#### TASK GOAL
Beginning with the line that holds "(type opts : Z)" in the data below, give again every line through the one that holds "Inductive socket_step (R", exactly as written.

#### GIVEN RECORDS
++++
(* ===== verification/SocketReg.v ===== *)
(** * The registry of sockets as a client sees it ([lib/core/socket])

    The refinement of [Socket]: along any sequence of registrations, creations
    and destructions the array, the list and the objects of the heap are a set
    of registered types and a collection of live sockets with their types, in
    which a type is held as long as a socket uses it. *)

From S2P Require Import Prelude Errors Bytes Mem MathVal KList Plugin Socket.

(** ** The specification *)
Record registry := mk_registry { types : gset Z; live : list (Z * Z) (* the address of a socket, its type *) }.

Inductive sock_call :=
| Register (type : Z) (reg : ksock_reg_t)
| Unregister (type : Z)
| Create (type opts : Z)
| Destroy (guard : Z).

Inductive sock_res := RErr (e : kerr_t) | RSock (guard : Z) | RUnit.

Inductive socket_step (R : registry) : sock_call -> sock_res -> registry -> Prop :=
| step_register_exist t reg : t ∈ types R -> socket_step R (Register t reg) (RErr KYLIN_ERROR_EXIST) R
| step_register_inval t reg : t ∉ types R -> r_create reg = None \/ r_destroy reg = None ->
    socket_step R (Register t reg) (RErr KYLIN_ERROR_INVAL) R
| step_register_refused t reg e : t ∉ types R -> e <> KYLIN_ERROR_OK -> r_init reg <> None ->
    socket_step R (Register t reg) (RErr e) R
| step_register t reg : t ∉ types R -> r_create reg <> None -> r_destroy reg <> None ->
    socket_step R (Register t reg) (RErr KYLIN_ERROR_OK) (mk_registry ({[t]} ∪ types R) (live R))
| step_unregister_kept t : t ∉ types R \/ t ∈ map snd (live R) -> socket_step R (Unregister t) RUnit R
| step_unregister t : t ∈ types R -> t ∉ map snd (live R) ->
    socket_step R (Unregister t) RUnit (mk_registry (types R ∖ {[t]}) (live R))
| step_create_unknown t opts : t ∉ types R -> socket_step R (Create t opts) (RSock NULL) R
| step_create_failed t opts : t ∈ types R -> socket_step R (Create t opts) (RSock NULL) R
| step_create t opts a : t ∈ types R -> a <> NULL -> a ∉ map fst (live R) ->
    socket_step R (Create t opts) (RSock a) (mk_registry (types R) ((a, t) :: live R))
| step_destroy a t l1 l2 : live R = l1 ++ (a, t) :: l2 ->
    socket_step R (Destroy a) RUnit (mk_registry (types R) (l1 ++ l2)).

(** ** What the state holds *)

(** A live socket: its node in the list, its members, and the objects of its
    private data. *)
Record gd := mk_gd { gd_node : Z; gd_addr : Z; gd_id : Z; gd_type : Z; gd_opts : list Z; gd_priv : Z; gd_foot : list Z }.

Definition own (g : gd) : list Z := gd_addr g :: gd_foot g.
Definition nodes (gs : list gd) : list (Z * Z) := map (fun g => (gd_node g, gd_addr g)) gs.
Definition cells (sl : Z) (gs : list gd) : list Z := list_cells sl (nodes gs) ++ concat (map own gs).

Section Registry.
Context (sys : system) (nested : nested_dtors) (user : user_ops).

Definition dispose_ok (d : option impl) (priv : Z) (foot : list Z) (h : KList.st) : Prop :=
  match d with Some d => disposable sys nested user d priv foot h | None => True end.

Record good (tab : list ksock_plugin_t) (h : KList.st) (g : gd) : Prop := {
  gd_at : socket_at h (gd_addr g) (gd_id g) (gd_type g) (gd_opts g) (gd_priv g);
  gd_plugin : exists p, tab !! Z.to_nat (gd_type g) = Some p /\ dispose_ok (r_destroy (p_reg p)) (gd_priv g) (gd_foot g) h;
}.
(** C21. Requests are dropped.  From the initialisation of the server on,
    whatever servers, connections and requests there were, an event on a
    connection other than the one that is cached ends without an effect:
    nothing is received, no function of a server is called, nothing is sent and
    no message is cleared.  The table of servers is never searched, because it
    has no first element. *)
Theorem usock_requests_dropped net ev nested su eu fns fuel cs s0 s1 rs s2 fd f :
  (forall a serv, never_first (run_init fns a serv)) ->
  (forall a serv cmd data, never_first (run_proc fns a serv cmd data)) ->
  pthread_create fns = KOK -> server_init ev nested eu fns s0 = Ok (KOK, s1) ->
  run_all (run_call net ev nested su eu fns fuel) cs s1 = Ok (rs, s2) ->
  uget_int AC_FD (proc_priv s2) s2 = Ok (f, s2) -> f <> fd ->
  __server_process net su fns (S fuel) fd (proc_priv s2) s2 = Ok (tt, s2) /\
  __server_process_error (S fuel) fd (proc_priv s2) s2 = Ok (tt, s2) /\
  __server_process_timeout (S fuel) fd (proc_priv s2) s2 = Ok (tt, s2).
Proof.
  intros Hi Hp Hc Ei Er Ef Hne.
  assert (H : no_first s2) by (eapply table_run_all; [exact Hi|exact Hp| |exact Er]; by eapply usock_init_no_first).
  destruct H as (g & Hg & _ & Hm). pose proof (node_find_none fuel f fd _ g s2 Hg Hm Ef Hne) as E.
  split_and!; unfold __server_process, __server_process_error, __server_process_timeout; by run E.
Qed.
++++
#### OUTPUT FOR THIS TASK
| Create (type opts : Z)
| Destroy (guard : Z).

Inductive sock_res := RErr (e : kerr_t) | RSock (guard : Z) | RUnit.

Inductive socket_step (R : registry) : sock_call -> sock_res -> registry -> Prop :=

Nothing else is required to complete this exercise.